A dynamic nomenclature proposal for SARS-CoV-2 lineages to assist However, on closer inspection, the relative divergences in the phylogenetic tree (Fig. This statement informs us of the possibility that a virus has spilled over from a very rare and shy reptile-looking mammal . Mol. Sequencing from Malayan pangolins collected during anti-smuggling operations in southern China detected coronavirus lineages related to SARS-CoV-2. Posterior rate distributions for MERS-CoV (far left) and HCoV-OC43 (far right) using BEAST on n=27 sequences spread over 4 years (MERS-CoV) and n=27 sequences spread over 49 years (HCoV-OC43). and X.J. and P.L.) PI signals were identified (with bootstrap support >80%) for seven of these eight breakpoints: positions 1,684, 3,046, 9,237, 11,885, 21,753, 22,773 and 24,628. Curr. Nature 579, 265269 (2020). 35, 247251 (2018). Sci. Smuggled pangolins were carrying viruses closely related to the one sweeping the world, say scientists. Scientists trying to trace the ancestry of SARS-CoV-2, the virus responsible for COVID-19, have found the pangolin is unlikely to be the source of the virus responsible for the current pandemic.

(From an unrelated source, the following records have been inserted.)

(* ===== verification/Rules.v ===== *)
(** * Proof rules for programs over the cluster

    Sequential reasoning against [kube_contract]: what each call leaves behind
    ([*_inv]), what a fault-free server answers ([*_served]), well-formedness
    of the store, and frames: which kinds of objects a program never writes,
    never deletes, and whether it leaves the process memory alone. *)
From S2P Require Import Prelude Prog Kube.

(** ** Well-formed clusters *)

(** Objects sit under their own key, with a revision the server handed out. *)
Definition wf (c : Cluster) : Prop :=
  forall k i (o : obj k), store k c !! i = Some o ->
    key_of o = i /\ (0 < rv_of o <= cl_rv c)%N.

(** The same, as a check. *)
Definition wf_kind (k : kind) (c : Cluster) : bool :=
  forallb (fun '(i, o) => bool_decide (key_of o = i) && (0 <? rv_of o)%N && (rv_of o <=? cl_rv c)%N)
    (map_to_list (store k c)).

Definition all_kinds : list kind := [KPod; KPvc; KSession; KCnp; KMatrix; KWarmPool; KNode; KSecret].

Definition wf_check (c : Cluster) : bool := forallb (fun k => wf_kind k c) all_kinds.

Lemma wf_check_sound c : wf_check c = true -> wf c.
Proof.
  intros H k i o Ho. unfold wf_check in H. rewrite forallb_forall in H.
  assert (wf_kind k c = true) as Hk by (apply H; destruct k; simpl; tauto).
  unfold wf_kind in Hk. rewrite forallb_forall in Hk.
  specialize (Hk (i, o)). rewrite <-list_elem_of_In in Hk.
  apply elem_of_map_to_list, Hk in Ho. repeat rewrite andb_true_iff in Ho.
  destruct Ho as [[Hi%bool_decide_eq_true Hl%N.ltb_lt] Hu%N.leb_le]. done.
Qed.
(** Creation never records the session's status: against every API server
    that refuses an update of a custom resource carrying no revision, whenever
    [CreateSession] reports an active session, the object the cluster stores
    for it still has an empty status (no phase, pod, workspace or expiry). *)
Theorem create_session_status_lost faults req ttl hosts cpu memory v :
  wf (snd v) ->
  wp (kube_contract Orch faults) (createSessionWithTTL req ttl hosts cpu memory) (fun o v' =>
    forall s, o = Done (Ok s) -> exists s0,
      cl_sessions (snd v') !! (sandboxNS, m_name (s_meta s)) = Some s0 /\
      s_status s0 = empty_status /\ Phase (s_status s) = SandboxPhaseActive) v.
Proof.
  intros Hwf. eapply wp_mono; [|by apply createSession_stored].
  intros o v' H s Hs. destruct (H s Hs) as (_ & _ & _ & s0 & H0 & _ & H1). by exists s0.
Qed.

(** ** Destroying a session *)

(** What release leaves of a pod. *)
Definition released_pod (p : Pod) (rv : N) : Pod :=
  let m := p_meta p in
  mkPod (mkMeta (m_ns m) (m_name m) (m_generateName m) (released_labels (m_labels m))
           (m_annots m) rv (m_created m)) (p_spec p) (p_status p).

Lemma destroyStepsDone_none s : annotation destroyStepAnnotation s = "" -> destroyStepsDone s = ∅.
Proof. intros H. unfold destroyStepsDone. by rewrite H. Qed.

Lemma markDestroyStep_touches id step : touches false [KSession] (markDestroyStep id step).
Proof. frame_auto. Qed.

Lemma findPodWithFallback_touches id s : touches false [] (findPodWithFallback id s).
Proof. frame_auto. Qed.

(** The only pod of session [id]. *)
Definition sole_pod (id : string) (p : Pod) (c : Cluster) : Prop :=
  list_objs KPod sandboxNS (SelEq labelSessionID id) c = [p] /\ pst_podIP (p_status p) <> "".

Lemma list_objs_pods ns sel c c' :
  cl_pods c' = cl_pods c -> list_objs KPod ns sel c' = list_objs KPod ns sel c.
Proof. unfold list_objs. simpl. by intros ->. Qed.

Lemma sole_pod_stored id p c :
  wf c -> sole_pod id p c ->
  cl_pods c !! (sandboxNS, m_name (p_meta p)) = Some p /\ m_ns (p_meta p) = sandboxNS.
Proof.
  intros Hwf [Hl _].
  assert (p ∈ list_objs KPod sandboxNS (SelEq labelSessionID id) c) as Hp by (rewrite Hl; set_solver).
  apply (elem_of_list_objs KPod) in Hp as [Hsel [i Hi]].
  apply andb_true_iff in Hsel as [Hns%bool_decide_eq_true _]. simpl in *.
  destruct (Hwf KPod i p Hi) as [<- _]. unfold key_of in Hi. simpl in *. by rewrite Hns in Hi.
Qed.

Lemma wp_findPod id s p {B} (f : string * string -> orchP B) Q v :
  sole_pod id p (snd v) ->
  wp (kube_contract Orch false) (f (pst_podIP (p_status p), m_name (p_meta p))) Q v ->
  wp (kube_contract Orch false) (bind (findPodWithFallback id s) f) Q v.
Proof.
  intros [Hl Hip] HQ. apply wp_assoc, wp_assoc, (wp_list KPod). intros l Hperm.
  rewrite Hl in Hperm. apply Permutation_singleton_r in Hperm as ->.
  apply wp_ret_bind. rewrite decide_False by (simpl; tauto). by apply wp_ret_bind.
Qed.

Lemma wp_releasePod p {B} (f : unit -> orchP B) Q v :
  wf (snd v) -> cl_pods (snd v) !! (sandboxNS, m_name (p_meta p)) = Some p ->
  m_ns (p_meta p) = sandboxNS ->
  (forall v' rv, wf (snd v') -> (forall k, k <> KPod -> store k (snd v') = store k (snd v)) ->
     cl_pods (snd v') = <[(sandboxNS, m_name (p_meta p)) := released_pod p rv]> (cl_pods (snd v)) ->
     wp (kube_contract Orch false) (f tt) Q v') ->
  wp (kube_contract Orch false) (bind (releasePod (m_name (p_meta p))) f) Q v.
Proof.
  intros Hwf Hp Hns HQ. apply wp_assoc, (wp_get_some KPod _ _ p); [exact Hp|].
  set (p' := with_labels _ p). assert (key_of (k := KPod) p' = (sandboxNS, m_name (p_meta p))) as Hk
    by (unfold key_of; simpl; by rewrite Hns).
  destruct (Hwf KPod _ _ Hp) as [_ Hrv]. simpl in Hrv.
  apply wp_assoc. apply (wp_update (k := KPod) p' p); [by rewrite Hk|done|simpl in *; lia|].
  intros rv Hlt. apply wp_ret_bind. apply (HQ _ rv).
  - apply wf_put; [done|exact Hlt].
  - intros k Hne. by apply (store_put_ne (k := KPod)).
  - transitivity (<[key_of (k := KPod) p' := updated (k := KPod) p' p rv]> (cl_pods (snd v))); [done|].
    by rewrite Hk.
Qed.

(** [DestroySession] returns once the session is gone, if it was there. *)
Lemma destroy_returns id s v :
  cl_sessions (snd v) !! (sandboxNS, id) = Some s ->
  wp (kube_contract Orch false) (DestroySession id) (fun o v' =>
    o = Done (Ok tt) /\ cl_sessions (snd v') !! (sandboxNS, id) = None) v.
Proof.
  intros Hs. unfold DestroySession. apply (wp_get_some KSession _ _ s); [exact Hs|]. cbv zeta.
  assert (forall {A} (p : orchP A) f Q v, only false (fun X e => deletes KSession e = false) p ->
    is_Some (cl_sessions (snd v) !! (sandboxNS, id)) ->
    (forall a v', is_Some (cl_sessions (snd v') !! (sandboxNS, id)) ->
       wp (kube_contract Orch false) (f a) Q v') ->
    wp (kube_contract Orch false) (bind (B := res unit) p f) Q v) as Hkeep.
  { intros A p f Q v0 Hp H0 HQ.
    eapply (wp_only_bind false _ _ (fun v v' => is_Some (cl_sessions (snd v) !! (sandboxNS, id)) ->
      is_Some (cl_sessions (snd v') !! (sandboxNS, id)))); [by auto|by auto| |exact Hp|done|].
    - intros X e v1 x v2 He HC Hi. exact (keeps_step false KSession X e v1 x v2 _ He HC Hi).
    - intros a v1 H1. apply HQ. by apply H1. }
  apply Hkeep; [frame_auto|by eexists|]. intros _ v1 H1.
  apply Hkeep; [case_decide; frame_auto|done|]. intros _ v2 H2.
  apply Hkeep; [frame_auto|done|]. intros [ip name] v3 H3.
  apply Hkeep; [case_decide; frame_auto|done|]. intros _ v4 [s4 H4].
  apply wp_last. intros r [m c] [_ Hr]. destruct r as [[]|e].
  - split; [done|]. destruct Hr as [_ Hc]. simpl in Hc. subst c. apply lookup_delete_eq.
  - destruct Hr as [_ Hr]. destruct e as [|[]|]; try done; destruct Hr as [? Hr]; try done.
    simpl in Hr. by rewrite H4 in Hr.
Qed.

Lemma deleteCNP_touches s : touches false [KCnp] (deleteCNP s).
Proof. frame_auto. Qed.

Lemma wp_deleteCNP s {B} (f : unit -> orchP B) Q v :
  (forall v', unchanged [KCnp] v v' ->
     cl_cnps (snd v') !! (m_ns (s_meta s), cnpName (m_name (s_meta s))) = None ->
     wp (kube_contract Orch false) (f tt) Q v') ->
  wp (kube_contract Orch false) (bind (deleteCNP s) f) Q v.
Proof.
  intros HQ. apply wp_assoc, wp_delete.
  destruct (store KCnp (snd v) !! _) eqn:E; apply wp_ret_bind, HQ.
  - split; [|intros Hwf; by apply wf_remove].
    intros k Hk. apply store_remove_ne. set_solver.
  - apply lookup_delete_eq.
  - done.
  - exact E.
Qed.

(** Resetting the workspace and releasing the pod. *)
Lemma wp_reset_release id p {B} (f : unit -> orchP B) Q v :
  wf (snd v) -> sole_pod id p (snd v) -> m_name (p_meta p) <> "" ->
  (forall v' rv, unchanged [KSession; KPod] v v' ->
     cl_pods (snd v') = <[(sandboxNS, m_name (p_meta p)) := released_pod p rv]> (cl_pods (snd v)) ->
     wp (kube_contract Orch false) (f tt) Q v') ->
  wp (kube_contract Orch false)
    (bind (do! resetWorkspace (pst_podIP (p_status p));
           do! markDestroyStep id "workspace";
           if decide (m_name (p_meta p) <> "") then
             do! releasePod (m_name (p_meta p));
             markDestroyStep id "release"
           else Ret tt) f) Q v.
Proof.
  intros Hwf Hp Hname HQ. destruct (sole_pod_stored id p (snd v) Hwf Hp) as [Hst Hpns].
  apply wp_assoc, wp_assoc, wp_sandboxd. intros _. apply wp_ret_bind, wp_assoc.
  eapply (wp_touches_bind false false [KSession]); [apply markDestroyStep_touches|done|].
  intros _ v1 H1. rewrite decide_True by done.
  pose proof (unchanged_pods _ _ _ H1 ltac:(set_solver)) as E1.
  apply wp_assoc, (wp_releasePod p); [by eapply unchanged_wf|by rewrite E1|done|].
  intros v2 rv W2 F2 E2.
  eapply (wp_touches_bind false false [KSession]); [apply markDestroyStep_touches|done|].
  intros [] v3 H3. apply (HQ _ rv).
  - split.
    + intros k Hk. etrans; [apply H3; set_solver|]. etrans; [apply F2; set_solver|]. apply H1. set_solver.
    + intros _. by apply H3.
  - rewrite (unchanged_pods _ _ _ H3 ltac:(set_solver)), E2. by rewrite E1.
Qed.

Evolutionary origins of the SARS-CoV-2 sarbecovirus lineage - Nature Anderson, K. G., Rambaut, A., Lipkin, W. I., Holmes, E. C. & Garry, R. F. The proximal origin of SARS-CoV-2. If stopping an outbreak in its early stages is not possibleas was the case for the COVID-19 epidemic in Hubeiidentification of origins and point sources is nevertheless important for containment purposes in other provinces and prevention of future outbreaks. Ji, W., Wang, W., Zhao, X., Zai, J. We focused on these three non-recombining regions/alignments for divergence time estimation; this avoids inappropriate modelling of evolutionary processes with recombination on strictly bifurcating trees, which can result in different artefacts such as homoplasies that inflate branch lengths and lead to apparently longer evolutionary divergence times. PubMed The latter was reconstructed using IQTREE66 v.2.0 under a general time-reversible (GTR) model with a discrete gamma distribution to model inter-site rate variation. By 2009, however, rapid genomic analysis had become a routine component of outbreak response. This is notable because the variable-loop region contains the six key contact residues in the RBD that give SARS-CoV-2 its ACE2-binding specificity27,37. Cell 181, 223227 (2020).